| Required action |
The data below holds the lines to copy: everything from the line containing "- inv_ok. match" to the line containing "let info := New page AuditPageSize total in", both ends included, set down exactly.
[[ Task material open ]]
(** C26: the answer of the API is JSON that says what the service found: the accounts,
    the date asked for, the rate, the source, the outstanding principal to half a
    unit of its last digit, and every repayment of the loan once, in the order of
    the payments, each under its own names: its date, principal, interest, penalty,
    penalty of early termination, DWP and total to two decimals, and its journal
    number. *)
Theorem answer_faithful positions location keyHash now request asOf resolved :
  carries_key keyHash request → asks_for location now request asOf →
  positions (TrimSpace (account_param request)) asOf = Ok resolved →
  let response := (serve positions location keyHash now request).1 in
  let loan := rv_Loan resolved in let position := rv_Position resolved in
  status response = StatusOK ∧
  ∃ history outstanding,
    json_text (response_body response) = Some (JObject [
      ("requested_account", JString (valid_text (TrimSpace (account_param request))));
      ("primary_account", JString (valid_text (cd_PrimaryAccount loan)));
      ("as_of", JString (Date_String asOf));
      ("contract_rate", JNumber (Format (cd_FlatRatePercent loan) 2));
      ("contractual_outstanding", JNumber (Format (lp_PrincipalOutstanding position) 2));
      ("position_source", JString (source_name (lp_Source position)));
      ("repayment_history", JArray (payment_object <$> history))]%string) ∧
    history ≡ₚ cd_Repayments loan ∧
    StronglySorted (λ a b, key (rp_Date a) < key (rp_Date b) ∨
                           key (rp_Date a) = key (rp_Date b) ∧ rp_SourceOrder a ≤ rp_SourceOrder b) history ∧
    ParseMoney (Format (lp_PrincipalOutstanding position) 2) = Ok outstanding ∧
    (Qabs.Qabs (rat outstanding - rat (lp_PrincipalOutstanding position)) <= 1 # 200)%Q.
Proof.
  intros Hkey Hask Hp. unfold serve. rewrite (proj2 (authenticate_iff _ _) Hkey).
  pose proof (lookup_accepted positions location now request asOf Hask) as Hl. unfold looked_up in Hl. rewrite Hp in Hl. rewrite Hl.
  cbn [fst]. split; [done|]. destruct (Format_roundtrip (lp_PrincipalOutstanding (rv_Position resolved)) 2) as (r & Hr & Hnear); [lia|].
  exists (SortStableFunc repayment_leb (cd_Repayments (rv_Loan resolved))), r.
  split_and!; [|apply SortStableFunc_perm| |done|exact Hnear].
  - rewrite (writeJSON_read _ _ 3) by (apply response_writable || done). unfold contractualResponse. cbn [read_back List.map fst snd].
    rewrite valid_date_text. assert (valid_text (source_name (lp_Source (rv_Position resolved))) = source_name (lp_Source (rv_Position resolved))) as ->.
    { destruct (lp_Source _) as [[]|]; reflexivity. }
    change (List.map ?f ?l) with (f <$> l). rewrite <- list_fmap_compose.
    rewrite (list_fmap_ext (read_back ∘ repaymentResponse) payment_object) by (intros ? payment _; apply repayment_read).
    reflexivity.
  - apply repayments_chronological.
Qed.

(** ** A lookup over the services of [Position] *)

Definition ex_request : api_request := {|
  authorization := ["bEARER s3cret"]%string; account_param := "account"; as_of_values := ["2025-12-30"]%string; request_id := "r1" |}.
Definition ex_day : Date := MkDate 2025 12 30.
Definition ex_now : time := time_date 2025 12 31 36000 (fixed_zone 25200).
Definition ex_lookup : string → Date → res ResolvedPosition := GetLoanPosition (ex_service "20").
Definition ex_answer : http_response * option Event :=
  serve ex_lookup (fixed_zone 25200) (key_hash "s3cret") ex_now ex_request.
(** Make one configured user an active access manager *)
Definition bootstrap_user (permission : Z) (now : time) (username : string) : db access_db unit :=
  found_user ← wrapped "find bootstrap user %q: %w" (inside (select (fun d => user_named d username)));
  id ← match found_user with
       | None => wrapped "create bootstrap user %q: %w" (inside (insert_user username username true now))
       | Some u =>
           wrapped "activate bootstrap user %q: %w" (inside (change (update_user (user_ID u) (activated true now))));;
           mret (user_ID u)
       end;
  wrapped "grant bootstrap access to %q: %w" (inside (insert_ignore_grant id permission));;
  Append {| ev_Attribution := {| Actor := None; Effective := None; SystemActor := "system:access-bootstrap" |};
            ev_Action := "access.bootstrap"; ev_Resource := ResourceUser; ev_ResourceID := id; ev_Metadata := None;
            ev_CreatedAt := now |}.
Definition establish_access (definitions : list PermissionDefinition) (configuredManagers : string) (now : time)
    : db access_db unit :=
  each (fun d => syncPermission d now) definitions;;
  permission ← lockManagePermission;
  count ← count_managers permission;
  if count =? 0 then
    usernames ← lift (bootstrapUsernames configuredManagers);
    each (bootstrap_user permission now) usernames
  else mret tt.
Definition Bootstrap (definitions : list PermissionDefinition) (configuredManagers : string) (now : time) : db access_db unit :=
  wrapped "validate permission registry: %w" (lift (ValidateRegistry definitions));;
  exclusively "begin access bootstrap: %w" "commit access bootstrap: %w"
    (establish_access definitions configuredManagers now).

(** ** [internal/platform/pagination] *)

Record Page := { pg_Page : Z; PerPage : Z; Total : Z; TotalPages : Z; Previous : Z; Next : Z }.
Definition New (page perPage total : Z) : Page :=
  let perPage := if perPage <? 1 then 1 else perPage in
  let totalPages := Z.max (Z.quot (total + perPage - 1) perPage) 1 in
  let page := if page <? 1 then 1 else page in
  let page := if totalPages <? page then totalPages else page in
  {| pg_Page := page; PerPage := perPage; Total := total; TotalPages := totalPages;
     Previous := if 1 <? page then page - 1 else 0; Next := if page <? totalPages then page + 1 else 0 |}.
Definition Offset (p : Page) : Z := (pg_Page p - 1) * PerPage p.

(** ** [internal/features/users]: the repository *)

Section Users.
(** How the collation utf8mb4_unicode_ci of [users.name] compares two characters *)
Variable same_character : list ascii → list ascii → bool.

(** The characters of a text *)
Definition characters (s : string) : list (list ascii) := default [] <$> utf8_runes (bytes s).

(** [LIKE ? ESCAPE '!'] over characters, with the comparison of the collation *)
Fixpoint like (same : list ascii → list ascii → bool) (pattern text : list (list ascii)) : bool :=
  match pattern with
  | [] => match text with [] => true | _ => false end
  | c :: rest =>
      if bool_decide (c = ["%"%char]) then
        (fix any (text : list (list ascii)) : bool :=
           like same rest text || match text with [] => false | _ :: text' => any text' end) text
      else if bool_decide (c = ["_"%char]) then
        match text with [] => false | _ :: text' => like same rest text' end
      else if bool_decide (c = ["!"%char]) then
        match rest, text with
        | e :: rest', x :: text' => same e x && like same rest' text'
        | [], [x] => same c x
        | _, _ => false
        end
      else match text with [] => false | x :: text' => same c x && like same rest text' end
  end.
(** utf8mb4_bin *)
Definition identical (a b : list ascii) : bool := bool_decide (a = b).

Definition escape_like_byte (c : ascii) : list ascii :=
  if beq c "!" || beq c "%" || beq c "_" then ["!"%char; c] else [c].
Definition escapeLike (value : string) : string := of_bytes (List.concat (escape_like_byte <$> bytes value)).
Definition searchPatterns (query : string) : string * string :=
  ("%" +:+ escapeLike (NormalizeUsername query) +:+ "%", "%" +:+ escapeLike (TrimSpace query) +:+ "%")%string.
(** ** A registry of two levels *)

Definition ex_entry (key path permission : string) (any : list string) : Item :=
  MkItem {| item_Key := key; item_Label := "Label"; item_Icon := "icon"; item_Path := path; item_Permission := permission;
            AnyPermissions := any; Match := MatchPrefix |} [].
Definition ex_groups : list Group := [
  {| group_Key := "g"; group_Label := "Group"; Items := [
       MkItem {| item_Key := "c"; item_Label := "Container"; item_Icon := EmptyString; item_Path := EmptyString;
                 item_Permission := EmptyString; AnyPermissions := ["x.a"; "x.b"]%string; Match := EmptyString |}
         [ex_entry "a" "/a/" "x.a" []; ex_entry "b" "/b?" EmptyString ["x.a"; "x.b"]%string]] |}].
Definition ex_permissions : list PermissionDefinition := [define "x.a" "A" "X" "a"; define "x.b" "B" "X" "b"].
(** On the page "/b/1" a user with "x.b" sees the container open over its second entry. *)
Lemma ex_menu :
  Prepare "/b?/1" (seqb "x.b") ex_groups ≫= group_view_shown = [(["c"; "b"]%string, Some ("/b?"%string, true))] ∧
  NewRegistry [{| group_Key := "g"; group_Label := "Group"; Items := [ex_entry "a" "//a" "x.a" []] |}] ex_permissions =
    Fail (Msg "navigation leaf %q has invalid path %q").
Proof. split; vm_compute; reflexivity. Qed.
Lemma NewRegistry_guarded_witness :
  NewRegistry ex_groups ex_permissions = Ok ex_groups ∧ ∀ currentPath, Prepare currentPath (λ _, false) ex_groups = [].
Proof.
  assert (NewRegistry ex_groups ex_permissions = Ok ex_groups) as H by (vm_compute; reflexivity). split; [exact H|].
  apply (NewRegistry_guarded ex_groups ex_permissions ex_groups H).
Defined.
(** A successful replacement *)
Lemma replacement_Ok r user canonical selected now w u w' :
  well_formed (dir (tables w)) → NoDup canonical → selected ⊆ canonical →
  replacement r user canonical selected now w = (Ok u, w') →
  replaced canonical selected r user now (dir (tables w)) (dir (tables w')) ∧
  (managed (dir (tables w)) → managed (dir (tables w'))).
Proof.
  intros Hwf Hnd Hsel H. unfold replacement in H.
  apply db_bind_Ok in H as (p & w1 & H1%lockManagePermission_Ok & H). destruct H1 as [Hp E1].
  apply db_bind_Ok in H as (t & w2 & H2%lock_user_Ok & H). destruct H2 as [Ht E2]. rewrite E1 in Ht, E2.
  apply db_bind_Ok in H as (ids & w3 & H3%permissionIDs_Ok & H). destruct H3 as (Hne & E3 & Hids). rewrite E2 in E3, Hids.
  apply db_bind_Ok in H as (? & w4 & H4 & H). apply lift_Ok in H4 as [Hsize ->]. apply fail_if_Ok in Hsize.
  apply db_bind_Ok in H as (existing & w5 & H5%assignedPermissions_Ok & H). destruct H5 as [E5 Hex]. rewrite E3 in E5, Hex.
  apply db_bind_Ok in H as (? & w6 & H6 & H). apply lift_Ok in H6 as [_ ->].
  apply db_bind_Ok in H as (? & w7 & H7 & H). apply wrapped_Ok, change_Ok in H7. rewrite E5 in H7.
  apply db_bind_Ok in H as (? & w8 & H8%each_insert_Ok & H). rewrite H7 in H8. cbn [dir others] in H8.
  apply db_bind_Ok in H as (? & w9 & H9 & H). destruct (permissionChanges existing selected) as [added removed] eqn:Hpc.
  apply Append_Ok in H as (row & Hrow & ->). cbn [dir].
  assert (Hcover : ∀ key, key ∈ canonical → ∃ q, permissions (dir (tables w)) !! id_of ids key = Some q ∧ p_Key q = key).
  { intros key Hk. assert (ids !! key = Some (id_of ids key)) as Hid.
    { apply (ids_cover canonical); [done| |to_prop in Hsize; lia|done]. intros k i Hi. by eapply Hids. }
    by apply Hids in Hid as [_ ?]. }
  destruct (regranted_keys canonical selected ids user (dir (tables w)) Hwf Hsel Hcover) as [Hkeys Hothers].
  set (d2 := grant_all _ _ _) in *.
  assert (E9 : tables w9 = tables w8).
  { destruct (IsActive t); [by apply requireActiveManager_Ok in H9 as [_ ->]|by injection H9 as _ <-]. }
  assert (Hmgr : IsActive t = true → managers d2 p ≠ []).
  { intros Ha. rewrite Ha in H9. apply requireActiveManager_Ok in H9 as [Hm _]. by rewrite H8 in Hm. }
  rewrite E9, H8. cbn [dir]. split.
  - destruct (permissionChanges_exact _ _ _ _ Hpc) as [Hadd Hrem].
    split_and!; [exact Hkeys|exact Hothers|done..|]. exists added, removed, row. split_and!; [done..| |]; intros key.
    + rewrite Hadd, Hex. change (granted_keys (set_audit_logs d2 _)) with (granted_keys d2). rewrite Hkeys.
      case_bool_decide; [naive_solver|]. split; [|naive_solver]. intros [Hs _]. by apply Hsel in Hs.
    + rewrite Hrem, Hex. change (granted_keys (set_audit_logs d2 _)) with (granted_keys d2). rewrite Hkeys.
      case_bool_decide; naive_solver.
  - intros (v & q & vrow & perm & Hg & Hv & Ha & Hq & Hk).
    assert (Hwf2 : well_formed d2 → managers d2 p ≠ [] → managed (set_audit_logs d2 (audit_logs d2 ++ [row]))).
    { intros Hw2 Hm2. apply (managed_frame d2); [done..|]. by apply (managed_count d2 p). }
    destruct (IsActive t) eqn:Ht'.
    + apply (managed_frame d2); [done..|]. specialize (Hmgr eq_refl). destruct (managers d2 p) as [|m l] eqn:Em; [done|].
      assert (m ∈ managers d2 p) as Hm by (rewrite Em; by left). apply elem_of_managers in Hm as (Hmg & mrow & Hmu & Hma).
      apply permission_id_Some in Hp as (pp & Hpp & Hpk). by exists m, p, mrow, pp.
    + assert (v ≠ user) as Hne' by (intros ->; congruence). exists v, q, vrow, perm. split_and!; [|done..].
      unfold d2, grant_all, delete_grants. cbn. apply elem_of_union. right. apply elem_of_filter. split; [|done].
      intros [? _]. by apply Hne'.
Qed.

Lemma validate_registry_NoDup seen definitions :
  validate_registry seen definitions = Ok tt →
  NoDup (pd_Key <$> definitions) ∧ ∀ key, key ∈ pd_Key <$> definitions → key ∉ seen.
Proof.
  revert seen. induction definitions as [|d rest IH]; intros seen H; cbn [validate_registry] in H.
  - split; [constructor|]. intros key Hk. by apply not_elem_of_nil in Hk.
  - inv_ok. apply IH in H as [Hnd Hnin].
    match goal with H : bool_decide (_ ∈ _) = false |- _ => apply bool_decide_eq_false in H end.
    rewrite fmap_cons. split.
    + apply NoDup_cons. split; [|done]. intros Hin. apply Hnin in Hin. set_solver.
    + intros key [->|Hin]%elem_of_cons; [done|]. apply Hnin in Hin. set_solver.
Qed.
Lemma canonical_NoDup definitions : ValidateRegistry definitions = Ok tt → NoDup (canonical_keys definitions).
Proof. intros [Hnd _]%validate_registry_NoDup. unfold canonical_keys. apply NoDup_ListNoDup, List.NoDup_filter. by apply NoDup_ListNoDup. Qed.
Lemma select_keys_Ok definitions seen submitted selected :
  select_keys definitions seen submitted = Ok selected →
  selected ⊆ canonical_keys definitions ∧ (∀ key, key ∈ selected → key ∈ submitted) ∧
  (∀ key, key ∈ submitted → key ∈ selected ∨ key ∈ seen).
Proof.
  revert seen selected. induction submitted as [|key rest IH]; intros seen selected H; cbn [select_keys] in H.
  - inv_ok. split_and!; [set_solver..|]. intros key Hk. by apply not_elem_of_nil in Hk.
  - inv_ok. match goal with H : negb _ = false |- _ => apply negb_false_iff, bool_decide_eq_true in H end.
    case_bool_decide as Hseen; inv_ok.
    + apply IH in H as (H1 & H2 & H3). split_and!; [done|set_solver|]. intros k [->|Hk]%elem_of_cons; [by right|by apply H3].
    + match goal with H : select_keys _ _ _ = Ok _ |- _ => apply IH in H as (H1 & H2 & H3) end.
      split_and!; [set_solver|set_solver|]. intros k [->|Hk]%elem_of_cons; [left; by left|].
      destruct (H3 k Hk) as [?|[->%elem_of_singleton|?]%elem_of_union]; [left; by right|left; by left|by right].
Qed.
Lemma newest_total a b : newest_first a b = false → newest_first b a = true.
Proof. unfold newest_first. to_prop. lia. Qed.
Lemma newest_trans a b c : newest_first a b = true → newest_first b c = true → newest_first a c = true.
Proof. unfold newest_first. to_prop. lia. Qed.

Definition quiet (d : directory) : world access_db := World {| dir := d; others := [] |} [].
Lemma page_numbers page total : 0 ≤ total →
  let info := New page AuditPageSize total in
  1 ≤ pg_Page info ≤ TotalPages info ∧ PerPage info = 50 ∧ TotalPages info = Z.max ((total + 49) / 50) 1 ∧
  (1 ≤ page ≤ TotalPages info → pg_Page info = page) ∧
  Next info = (if pg_Page info <? TotalPages info then pg_Page info + 1 else 0).
Proof.
  intros Ht. unfold New, AuditPageSize. cbn [pg_Page PerPage TotalPages Next]. change (50 <? 1) with false. cbv iota.
  rewrite Z.quot_div_nonneg by lia. replace (total + 50 - 1) with (total + 49) by lia.
  set (n := Z.max _ 1). assert (1 ≤ n) by lia.
  destruct (Z.ltb_spec page 1); [destruct (Z.ltb_spec n 1)|destruct (Z.ltb_spec n page)]; split_and!; try lia; done.
Qed.

Lemma read_quiet {A} m m' (f : directory → A) d : wrapped m (wrapped m' (on_tables (select f))) (quiet d) = (Ok (f d), quiet d).
Proof. reflexivity. Qed.
Lemma then_quiet {A B} (c : db access_db A) (k : A → db access_db B) w a w' : c w = (Ok a, w') → (c ≫= k) w = k a w'.
Proof. intros H. unfold mbind, db_bind. by rewrite H. Qed.

Section Facts.
Variable ids : nat → Z.
Variable json_column : list ascii → list ascii.
Abbreviation hist := (history ids json_column).

Lemma service_List_quiet wanted n d :
  let all := hist (TrimSpace wanted) d in
  let info := New n AuditPageSize (Z.of_nat (length all)) in
  service_List ids json_column wanted n (quiet d) =
    (Ok {| ap_Rows := take (Z.to_nat (PerPage info)) (drop (Z.to_nat (Offset info)) all); ap_Action := TrimSpace wanted;
           ap_Pagination := info |}, quiet d).
Proof.
  intros all info. assert (length (List.filter (of_action (TrimSpace wanted)) (record json_column <$> numbered ids d)) = length all) as E.
  { apply Permutation_length. symmetry. apply SortStableFunc_perm. }
  unfold service_List, audit_Count, audit_List. rewrite (then_quiet _ _ _ _ _ (read_quiet _ _ _ d)), E. fold all info.
  by rewrite (then_quiet _ _ _ _ _ (read_quiet _ _ _ d)).
Qed.
(** C2: once the application has started ([Bootstrap] succeeded), whatever calls
    follow, whatever fails in them and whatever other requests do between their
    statements, there is an active user who can manage access.  The tables stay
    consistent, users keep their names, and a session that has ended stays ended. *)
Theorem managers_remain definitions configured now calls w u w1 :
  well_formed (dir (tables w)) → Forall (respects safe) (others (tables w)) →
  ValidateRegistry definitions = Ok tt →
  Bootstrap definitions configured now w = (Ok u, w1) →
  let d := dir (tables (run definitions calls w1)) in
  well_formed d ∧ persistent (dir (tables w1)) d ∧
  ∃ id user, users d !! id = Some user ∧ IsActive user = true ∧ PermissionManage ∈ granted_keys d id.
Proof.
  intros Hwf Ho Hreg H d. apply Bootstrap_manages in H as (Hwf1 & Hm1 & Ho1); [|done..].
  destruct (run_safe definitions Hreg calls w1 Ho1) as [[HC HM] _]. fold d in HC, HM.
  destruct (HC Hwf1) as [Hwfd Hp]. split_and!; [done..|].
  destruct (HM Hwf1 Hm1) as (id & p & row & perm & Hg & Hu & Ha & Hpp & Hk). exists id, row. split_and!; [done..|].
  apply elem_of_granted_keys. by exists p, perm.
Qed.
[[ Task material closed ]]
| Result of the task |
  - inv_ok. match goal with H : negb _ = false |- _ => apply negb_false_iff, bool_decide_eq_true in H end.
    case_bool_decide as Hseen; inv_ok.
    + apply IH in H as (H1 & H2 & H3). split_and!; [done|set_solver|]. intros k [->|Hk]%elem_of_cons; [by right|by apply H3].
    + match goal with H : select_keys _ _ _ = Ok _ |- _ => apply IH in H as (H1 & H2 & H3) end.
      split_and!; [set_solver|set_solver|]. intros k [->|Hk]%elem_of_cons; [left; by left|].
      destruct (H3 k Hk) as [?|[->%elem_of_singleton|?]%elem_of_union]; [left; by right|left; by left|by right].
Qed.
Lemma newest_total a b : newest_first a b = false → newest_first b a = true.
Proof. unfold newest_first. to_prop. lia. Qed.
Lemma newest_trans a b c : newest_first a b = true → newest_first b c = true → newest_first a c = true.
Proof. unfold newest_first. to_prop. lia. Qed.

Definition quiet (d : directory) : world access_db := World {| dir := d; others := [] |} [].
Lemma page_numbers page total : 0 ≤ total →
  let info := New page AuditPageSize total in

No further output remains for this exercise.